What you are asked to do:
Your response must consist of one number: how many lines in this material contain the word "Hrefreshed".

Provided data:
::::::

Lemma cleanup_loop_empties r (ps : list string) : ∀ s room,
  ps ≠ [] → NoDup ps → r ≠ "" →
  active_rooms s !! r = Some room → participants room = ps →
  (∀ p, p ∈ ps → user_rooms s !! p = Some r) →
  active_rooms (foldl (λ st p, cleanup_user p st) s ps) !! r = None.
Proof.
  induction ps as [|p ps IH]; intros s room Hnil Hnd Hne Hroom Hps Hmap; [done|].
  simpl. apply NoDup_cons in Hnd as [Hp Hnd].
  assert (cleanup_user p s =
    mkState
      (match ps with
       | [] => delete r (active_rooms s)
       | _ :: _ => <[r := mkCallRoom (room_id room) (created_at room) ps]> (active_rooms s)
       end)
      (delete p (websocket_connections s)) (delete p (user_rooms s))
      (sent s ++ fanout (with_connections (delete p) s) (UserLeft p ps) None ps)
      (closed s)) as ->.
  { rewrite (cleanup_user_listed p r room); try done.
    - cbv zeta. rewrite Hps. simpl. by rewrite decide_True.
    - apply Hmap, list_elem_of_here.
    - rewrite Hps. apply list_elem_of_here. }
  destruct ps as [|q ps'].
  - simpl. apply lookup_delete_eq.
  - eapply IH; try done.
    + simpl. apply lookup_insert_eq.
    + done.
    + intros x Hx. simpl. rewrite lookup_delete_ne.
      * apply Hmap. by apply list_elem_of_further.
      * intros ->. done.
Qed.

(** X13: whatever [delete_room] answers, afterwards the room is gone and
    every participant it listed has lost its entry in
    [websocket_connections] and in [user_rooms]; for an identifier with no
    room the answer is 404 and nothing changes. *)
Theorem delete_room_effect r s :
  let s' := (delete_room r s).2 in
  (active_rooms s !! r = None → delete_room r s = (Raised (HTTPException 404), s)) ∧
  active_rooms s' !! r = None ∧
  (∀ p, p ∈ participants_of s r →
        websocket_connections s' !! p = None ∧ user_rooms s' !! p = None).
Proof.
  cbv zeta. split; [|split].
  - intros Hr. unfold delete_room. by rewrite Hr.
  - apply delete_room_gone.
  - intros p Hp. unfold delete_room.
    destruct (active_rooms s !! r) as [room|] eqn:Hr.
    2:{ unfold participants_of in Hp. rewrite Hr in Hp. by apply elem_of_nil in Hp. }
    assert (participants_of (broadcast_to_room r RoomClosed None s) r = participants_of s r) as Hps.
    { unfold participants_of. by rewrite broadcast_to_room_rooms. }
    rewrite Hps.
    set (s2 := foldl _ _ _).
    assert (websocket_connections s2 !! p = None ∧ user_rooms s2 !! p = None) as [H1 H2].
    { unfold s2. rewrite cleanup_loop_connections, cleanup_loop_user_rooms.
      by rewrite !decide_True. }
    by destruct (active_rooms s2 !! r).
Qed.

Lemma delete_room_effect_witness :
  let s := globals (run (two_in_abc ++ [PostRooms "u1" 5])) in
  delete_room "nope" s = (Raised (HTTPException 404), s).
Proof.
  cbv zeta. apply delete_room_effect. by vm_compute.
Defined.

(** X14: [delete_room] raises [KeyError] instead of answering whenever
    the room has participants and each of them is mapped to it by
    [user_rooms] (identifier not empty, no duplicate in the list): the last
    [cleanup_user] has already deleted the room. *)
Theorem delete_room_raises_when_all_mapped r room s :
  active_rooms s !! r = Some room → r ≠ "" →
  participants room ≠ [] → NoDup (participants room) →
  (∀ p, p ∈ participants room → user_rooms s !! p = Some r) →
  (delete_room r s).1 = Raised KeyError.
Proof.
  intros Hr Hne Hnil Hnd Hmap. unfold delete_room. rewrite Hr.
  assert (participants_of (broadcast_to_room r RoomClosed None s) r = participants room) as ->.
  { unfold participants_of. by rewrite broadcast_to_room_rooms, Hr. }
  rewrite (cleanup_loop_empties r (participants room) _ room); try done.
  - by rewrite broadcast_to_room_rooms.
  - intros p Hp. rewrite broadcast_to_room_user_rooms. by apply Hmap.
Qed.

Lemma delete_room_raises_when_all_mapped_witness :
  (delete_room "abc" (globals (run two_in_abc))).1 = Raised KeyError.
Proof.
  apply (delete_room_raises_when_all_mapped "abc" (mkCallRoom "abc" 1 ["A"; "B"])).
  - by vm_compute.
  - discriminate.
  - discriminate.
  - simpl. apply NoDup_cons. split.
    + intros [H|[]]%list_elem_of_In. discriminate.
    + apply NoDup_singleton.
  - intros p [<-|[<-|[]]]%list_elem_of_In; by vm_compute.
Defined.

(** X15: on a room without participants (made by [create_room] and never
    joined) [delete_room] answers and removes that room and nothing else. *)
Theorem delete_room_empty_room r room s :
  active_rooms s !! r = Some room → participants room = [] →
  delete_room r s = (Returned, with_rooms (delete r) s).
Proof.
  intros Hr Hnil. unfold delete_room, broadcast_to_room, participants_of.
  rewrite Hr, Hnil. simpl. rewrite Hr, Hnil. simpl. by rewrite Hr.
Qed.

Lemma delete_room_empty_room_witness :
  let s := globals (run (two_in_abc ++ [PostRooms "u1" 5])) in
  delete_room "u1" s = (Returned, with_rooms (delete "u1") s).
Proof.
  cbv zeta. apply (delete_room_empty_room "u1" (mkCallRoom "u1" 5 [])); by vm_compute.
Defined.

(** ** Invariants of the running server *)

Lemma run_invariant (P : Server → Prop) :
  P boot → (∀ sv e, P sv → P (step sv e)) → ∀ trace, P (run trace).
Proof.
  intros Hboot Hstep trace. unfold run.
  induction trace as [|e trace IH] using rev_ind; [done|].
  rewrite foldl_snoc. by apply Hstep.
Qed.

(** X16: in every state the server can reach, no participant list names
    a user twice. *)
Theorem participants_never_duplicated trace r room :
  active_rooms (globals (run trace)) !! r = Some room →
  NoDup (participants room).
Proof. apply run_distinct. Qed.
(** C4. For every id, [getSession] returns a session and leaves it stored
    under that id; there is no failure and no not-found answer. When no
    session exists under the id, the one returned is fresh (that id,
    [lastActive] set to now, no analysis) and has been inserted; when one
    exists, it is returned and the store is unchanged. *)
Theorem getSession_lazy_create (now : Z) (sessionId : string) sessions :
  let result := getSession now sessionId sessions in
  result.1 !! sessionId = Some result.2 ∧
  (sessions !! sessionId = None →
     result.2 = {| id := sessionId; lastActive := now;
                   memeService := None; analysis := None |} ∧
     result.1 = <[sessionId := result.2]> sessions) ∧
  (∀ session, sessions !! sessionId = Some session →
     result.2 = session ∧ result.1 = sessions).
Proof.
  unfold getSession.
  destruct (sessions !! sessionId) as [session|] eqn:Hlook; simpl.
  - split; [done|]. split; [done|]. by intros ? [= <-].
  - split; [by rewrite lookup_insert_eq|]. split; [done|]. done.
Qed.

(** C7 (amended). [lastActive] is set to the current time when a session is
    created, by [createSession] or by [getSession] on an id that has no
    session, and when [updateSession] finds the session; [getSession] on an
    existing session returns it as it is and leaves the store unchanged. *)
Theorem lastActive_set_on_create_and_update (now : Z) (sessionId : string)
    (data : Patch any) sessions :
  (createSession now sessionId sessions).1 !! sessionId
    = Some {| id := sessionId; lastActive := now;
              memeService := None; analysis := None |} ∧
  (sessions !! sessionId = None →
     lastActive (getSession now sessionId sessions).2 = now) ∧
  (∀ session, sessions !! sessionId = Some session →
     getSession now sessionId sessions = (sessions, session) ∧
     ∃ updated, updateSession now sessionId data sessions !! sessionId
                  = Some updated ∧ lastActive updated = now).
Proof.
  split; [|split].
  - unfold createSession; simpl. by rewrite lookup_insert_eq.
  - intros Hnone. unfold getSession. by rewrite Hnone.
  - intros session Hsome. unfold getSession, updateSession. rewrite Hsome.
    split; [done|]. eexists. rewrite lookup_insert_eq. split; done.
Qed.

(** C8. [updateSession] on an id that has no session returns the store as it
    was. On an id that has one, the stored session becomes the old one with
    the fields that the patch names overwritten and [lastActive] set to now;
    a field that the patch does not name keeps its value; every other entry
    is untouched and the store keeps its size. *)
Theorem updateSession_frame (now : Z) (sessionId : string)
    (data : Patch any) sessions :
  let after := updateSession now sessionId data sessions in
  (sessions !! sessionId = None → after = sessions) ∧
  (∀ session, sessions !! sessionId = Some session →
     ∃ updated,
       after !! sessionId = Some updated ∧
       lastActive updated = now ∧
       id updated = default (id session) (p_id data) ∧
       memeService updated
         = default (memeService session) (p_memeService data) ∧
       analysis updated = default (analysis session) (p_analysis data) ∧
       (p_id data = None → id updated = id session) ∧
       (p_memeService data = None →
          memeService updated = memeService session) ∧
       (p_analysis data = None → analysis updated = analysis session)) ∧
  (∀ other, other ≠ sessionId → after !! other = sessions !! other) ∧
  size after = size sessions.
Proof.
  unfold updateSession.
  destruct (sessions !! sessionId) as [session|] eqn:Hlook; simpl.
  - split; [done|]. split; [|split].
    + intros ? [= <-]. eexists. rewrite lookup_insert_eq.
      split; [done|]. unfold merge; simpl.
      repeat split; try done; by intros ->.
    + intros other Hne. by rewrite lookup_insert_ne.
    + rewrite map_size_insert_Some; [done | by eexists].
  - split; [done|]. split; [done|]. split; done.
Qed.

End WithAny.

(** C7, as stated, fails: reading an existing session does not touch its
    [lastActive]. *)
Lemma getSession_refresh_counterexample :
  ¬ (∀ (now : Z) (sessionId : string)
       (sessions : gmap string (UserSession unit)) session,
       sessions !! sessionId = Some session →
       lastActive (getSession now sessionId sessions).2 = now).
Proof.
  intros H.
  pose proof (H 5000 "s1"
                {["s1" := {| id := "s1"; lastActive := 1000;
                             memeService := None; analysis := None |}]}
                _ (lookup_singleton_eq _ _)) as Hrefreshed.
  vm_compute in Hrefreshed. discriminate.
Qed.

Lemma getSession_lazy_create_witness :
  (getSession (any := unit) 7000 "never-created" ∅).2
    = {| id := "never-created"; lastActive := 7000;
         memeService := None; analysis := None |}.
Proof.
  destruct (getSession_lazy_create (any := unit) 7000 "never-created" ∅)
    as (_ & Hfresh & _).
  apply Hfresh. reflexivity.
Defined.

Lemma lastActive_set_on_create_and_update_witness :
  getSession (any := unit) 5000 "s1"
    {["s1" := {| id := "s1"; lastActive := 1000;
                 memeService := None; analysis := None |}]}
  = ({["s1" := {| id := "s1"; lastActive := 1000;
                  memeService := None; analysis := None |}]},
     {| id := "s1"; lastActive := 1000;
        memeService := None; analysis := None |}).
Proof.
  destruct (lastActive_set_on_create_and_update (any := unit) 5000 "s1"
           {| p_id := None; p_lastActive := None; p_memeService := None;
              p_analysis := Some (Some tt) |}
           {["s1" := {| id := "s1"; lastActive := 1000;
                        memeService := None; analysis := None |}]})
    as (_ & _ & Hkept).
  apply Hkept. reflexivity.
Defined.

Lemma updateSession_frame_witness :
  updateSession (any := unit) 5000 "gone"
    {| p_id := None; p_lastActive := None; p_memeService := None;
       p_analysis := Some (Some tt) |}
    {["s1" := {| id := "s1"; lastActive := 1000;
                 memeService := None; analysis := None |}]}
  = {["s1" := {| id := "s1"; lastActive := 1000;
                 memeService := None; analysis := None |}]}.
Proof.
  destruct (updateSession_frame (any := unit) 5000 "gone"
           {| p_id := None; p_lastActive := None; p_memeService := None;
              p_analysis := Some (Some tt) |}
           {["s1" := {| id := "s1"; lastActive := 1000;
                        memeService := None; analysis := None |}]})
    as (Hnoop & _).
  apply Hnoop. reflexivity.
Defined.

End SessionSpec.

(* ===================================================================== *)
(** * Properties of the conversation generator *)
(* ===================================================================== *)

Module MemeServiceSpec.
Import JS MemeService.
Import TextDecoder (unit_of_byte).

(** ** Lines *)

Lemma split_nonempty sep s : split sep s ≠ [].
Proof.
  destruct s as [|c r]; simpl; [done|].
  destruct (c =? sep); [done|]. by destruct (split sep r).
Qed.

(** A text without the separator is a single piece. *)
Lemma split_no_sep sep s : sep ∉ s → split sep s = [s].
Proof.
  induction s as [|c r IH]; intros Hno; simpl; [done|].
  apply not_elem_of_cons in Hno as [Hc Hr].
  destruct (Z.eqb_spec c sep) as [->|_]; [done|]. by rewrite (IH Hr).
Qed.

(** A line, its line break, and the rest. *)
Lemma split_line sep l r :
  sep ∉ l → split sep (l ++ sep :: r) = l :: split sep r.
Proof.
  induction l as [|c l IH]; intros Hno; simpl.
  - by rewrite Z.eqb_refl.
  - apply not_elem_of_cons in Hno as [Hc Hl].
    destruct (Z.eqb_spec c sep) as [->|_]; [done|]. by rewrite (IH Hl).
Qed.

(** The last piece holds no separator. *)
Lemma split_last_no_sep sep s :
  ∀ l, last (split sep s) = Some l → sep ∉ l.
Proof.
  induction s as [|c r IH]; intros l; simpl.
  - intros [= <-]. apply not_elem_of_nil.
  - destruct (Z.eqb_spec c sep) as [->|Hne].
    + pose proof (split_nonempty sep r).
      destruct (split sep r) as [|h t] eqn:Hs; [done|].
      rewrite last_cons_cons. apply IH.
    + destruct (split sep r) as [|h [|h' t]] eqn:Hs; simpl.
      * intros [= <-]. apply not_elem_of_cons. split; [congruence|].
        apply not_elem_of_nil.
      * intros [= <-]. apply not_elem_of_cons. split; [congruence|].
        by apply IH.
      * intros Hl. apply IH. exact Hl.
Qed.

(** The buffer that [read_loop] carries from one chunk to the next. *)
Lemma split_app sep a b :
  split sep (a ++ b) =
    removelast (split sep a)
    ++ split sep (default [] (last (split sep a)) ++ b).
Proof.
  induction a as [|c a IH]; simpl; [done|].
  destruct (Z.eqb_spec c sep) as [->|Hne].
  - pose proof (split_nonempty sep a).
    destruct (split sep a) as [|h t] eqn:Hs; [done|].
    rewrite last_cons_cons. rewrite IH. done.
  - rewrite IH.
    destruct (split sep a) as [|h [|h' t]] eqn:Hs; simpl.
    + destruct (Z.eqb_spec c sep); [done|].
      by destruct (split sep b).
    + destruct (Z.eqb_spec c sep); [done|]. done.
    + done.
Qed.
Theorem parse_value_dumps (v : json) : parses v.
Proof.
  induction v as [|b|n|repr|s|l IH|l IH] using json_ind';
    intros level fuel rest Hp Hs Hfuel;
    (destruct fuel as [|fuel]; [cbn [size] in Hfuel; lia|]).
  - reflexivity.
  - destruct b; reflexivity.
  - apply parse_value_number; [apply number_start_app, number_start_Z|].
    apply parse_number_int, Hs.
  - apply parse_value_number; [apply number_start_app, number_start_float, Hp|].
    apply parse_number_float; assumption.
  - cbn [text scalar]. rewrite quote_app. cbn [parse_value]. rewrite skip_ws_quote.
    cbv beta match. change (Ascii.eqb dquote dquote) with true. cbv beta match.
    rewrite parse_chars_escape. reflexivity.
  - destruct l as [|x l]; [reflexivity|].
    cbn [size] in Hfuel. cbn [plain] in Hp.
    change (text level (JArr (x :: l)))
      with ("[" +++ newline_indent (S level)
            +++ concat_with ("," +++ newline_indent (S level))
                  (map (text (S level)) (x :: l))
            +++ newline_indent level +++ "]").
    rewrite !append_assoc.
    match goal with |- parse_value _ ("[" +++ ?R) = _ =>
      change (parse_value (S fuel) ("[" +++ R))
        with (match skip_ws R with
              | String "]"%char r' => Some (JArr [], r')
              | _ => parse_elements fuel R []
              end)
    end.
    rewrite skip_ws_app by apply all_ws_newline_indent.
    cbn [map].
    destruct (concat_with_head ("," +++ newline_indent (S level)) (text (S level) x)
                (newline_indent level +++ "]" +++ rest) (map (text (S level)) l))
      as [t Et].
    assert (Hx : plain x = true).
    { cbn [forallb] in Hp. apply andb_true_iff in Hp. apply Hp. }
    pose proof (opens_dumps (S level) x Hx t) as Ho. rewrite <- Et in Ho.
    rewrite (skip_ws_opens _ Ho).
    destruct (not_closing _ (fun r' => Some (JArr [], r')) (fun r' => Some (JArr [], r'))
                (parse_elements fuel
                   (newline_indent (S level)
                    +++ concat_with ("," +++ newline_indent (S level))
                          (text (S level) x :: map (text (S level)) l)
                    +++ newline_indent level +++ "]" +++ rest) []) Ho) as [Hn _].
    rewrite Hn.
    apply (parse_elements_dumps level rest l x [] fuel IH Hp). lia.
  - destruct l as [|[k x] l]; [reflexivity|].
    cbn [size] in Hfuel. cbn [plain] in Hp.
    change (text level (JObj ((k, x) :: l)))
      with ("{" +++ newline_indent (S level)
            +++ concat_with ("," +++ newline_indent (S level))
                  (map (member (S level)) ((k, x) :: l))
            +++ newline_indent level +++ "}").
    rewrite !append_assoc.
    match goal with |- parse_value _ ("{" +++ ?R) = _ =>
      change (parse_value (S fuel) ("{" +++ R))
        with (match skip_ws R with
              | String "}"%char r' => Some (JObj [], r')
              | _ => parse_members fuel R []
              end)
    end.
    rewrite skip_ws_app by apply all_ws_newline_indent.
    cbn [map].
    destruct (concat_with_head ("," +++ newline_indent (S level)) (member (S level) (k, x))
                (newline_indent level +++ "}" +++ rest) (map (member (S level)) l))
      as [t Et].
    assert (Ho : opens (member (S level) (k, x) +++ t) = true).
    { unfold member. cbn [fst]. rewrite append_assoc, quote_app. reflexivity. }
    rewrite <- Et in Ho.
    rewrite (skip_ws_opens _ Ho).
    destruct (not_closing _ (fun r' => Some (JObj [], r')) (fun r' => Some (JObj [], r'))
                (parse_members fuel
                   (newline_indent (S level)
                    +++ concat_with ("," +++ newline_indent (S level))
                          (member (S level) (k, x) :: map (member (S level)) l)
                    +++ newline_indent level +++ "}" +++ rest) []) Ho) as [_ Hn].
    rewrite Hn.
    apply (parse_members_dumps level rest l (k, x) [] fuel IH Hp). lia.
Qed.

::::::

The completed task:
2